Father daughter relationship: how to have an accomplice relationship?

Father daughter relationship: how to have an accomplice relationship?

Becoming a father is a great adventure, especially when it comes to a little girl. The benchmarks will be different, the needs perhaps too. The man who will have the role of protector and of the one who listens… it is now.

A girl, how does it work?

Baby, a little girl has the same needs as a little boy. No need to cover it with dolls or pink. An infant just needs your presence, bottles when hungry, and contact. Changing diapers will be all the easier as there is no risk of getting wet. The vulva needs to be cleaned well, gently because the inner lips are fragile.

Bathing, eating, rocking her, are important moments in the first moments of life, because they allow the dad to come into contact and get to know each other. The one who will become one of the women in her life needs to smell her, hear her voice, touch her beard or the hair on her arms.

The first smiles will be a shared joy. The father has his own interests and his own way of interacting with his daughter. He is not there to be the replica of the mother, but on the contrary, his role is to ensure his role of father, that is to say with his deep voice, his desires (sport, music, barbecue, cut Euro, etc.) and he will train his daughter to share his passions. For her, it will be enriching, and allow her to discover another world than the one she had shared until now exclusively with her mother during the 9 months of pregnancy.

Complicity is built

To become close to your daughter, you just have to play and chat. Play according to her tastes, but also make her discover other activities, which can be very varied:

  • play ball;
  • tinker with small wooden tools (learn to type);
  • go for walks, the opportunity to meet other dads at the park;
  • paint, draw;
  • go to a music store, listen to the instruments;
  • etc.

Complicity can also be maintained through rituals. Every Tuesday evening, it’s daddy who reads the story, or every Sunday we peel the potatoes together to make fries.
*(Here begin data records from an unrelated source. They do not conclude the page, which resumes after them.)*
(* ===== verification/Vpn.v ===== *)
(** * The VPN page (web/app.js, VPN page)

    What the VPN page shows: the endpoint and its sites, the devices, the
    people who are logged in, the map of what is set up, and the LAN policies,
    each from what the server answered.  Dates and the locale's texts of them
    are the browser's: [date_ms] is the moment of a date text, [None] when it
    is none, and [now] the present one. *)

From Stdlib Require Import Ascii String ZArith NArith Lia.
From Stdlib Require Import SpecFloat.
From stdpp Require Import base list gmap strings numbers.
From S2P Require Import Prelude JsString Html Double Fields Subjects HostForm Sites Policies Settings Traffic.

Local Open Scope Z_scope.

(** ** Amounts *)

Fixpoint thousands (fuel : nat) (n : f64) (i : nat) : f64 * nat :=
  match fuel with
  | O => (n, i)
  | S k => if fleb (f_of_Z 1000) n then thousands k (fdiv n (f_of_Z 1000)) (Datatypes.S i) else (n, i)
  end.
(** There are five units: four rounds at most. *)
Definition units : list jstr := map js ["B"; "kB"; "MB"; "GB"; "TB"].
Definition fmtBytes (n : f64) : jstr :=
  if negb (f_truthy n) then js "0 B"
  else
    let (m, i) := thousands 4 n 0 in
    (if fleb (f_of_Z 100) m || (i =? 0)%nat then js_of_Z (round_Z m) else to_fixed 1 m) ++ js " " ++ default [] (units !! i).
For a little girl, her father is the first man of her life and it is with this model that she will build herself. Each father will show what seems important to him, in a man: to listen to her, to protect her, to encourage her, to consider her as the equal of a boy … All these values ​​will allow him to feel confident and empowered. move forward in life by considering the male world as an ally.

My father this super hero

As Marcel Rufo explains, a child is built by idealizing his father. Even if deep down, she will never be completely fooled, it allows her to overcome her fears. “It is so essential for a child to have a heroic father, that in the less gifted or the most pathetic, she will often succeed in finding a quality, however minimal, which will allow her to see him glorious, even intermittently “.

This strength is transmitted to him like a sword, and in the playground, the little girls compare their armor: “My daddy, he makes burgers better than at a restaurant”. “Me, my father, he even knows how to blow bubbles with his nose…”.

No need to put pressure on yourself, a simple presence, but how important, will be enough to make the father look like a hero, in the eyes of his little girl. “The role of the father is to don this garment, knowing full well that it floats in it and that it will be taken away one day”.

Because yes, fathers must take advantage of this moment of grace, because this illusion unfortunately does not last their entire life.

Complicity and tenderness

There will come a time when the little girl, cradled in the crook of her arm, and who mumbled “I love you my daddy, very, very very loudly” will have grown up. Reassured by a daddy present and sure of himself, she observed the flaws and doubts too.

Adolescence marks the separation of this bubble of complicity to allow the young girl to form her own notion of the pair she wishes to form, or not, with another man. Fathers may then feel a little sidelined, even criticized in their actions, but if the bond is solid, listening and discussions will make it possible to get through the crisis.

A teenager will need to make up her own mind, what she has received, what she wants to keep, what she no longer wants. For the father, it is then a question of remaining straight in his own values ​​while accepting that his daughter evolves.

A relationship of mutual tenderness can then be established and the exchanges become adults.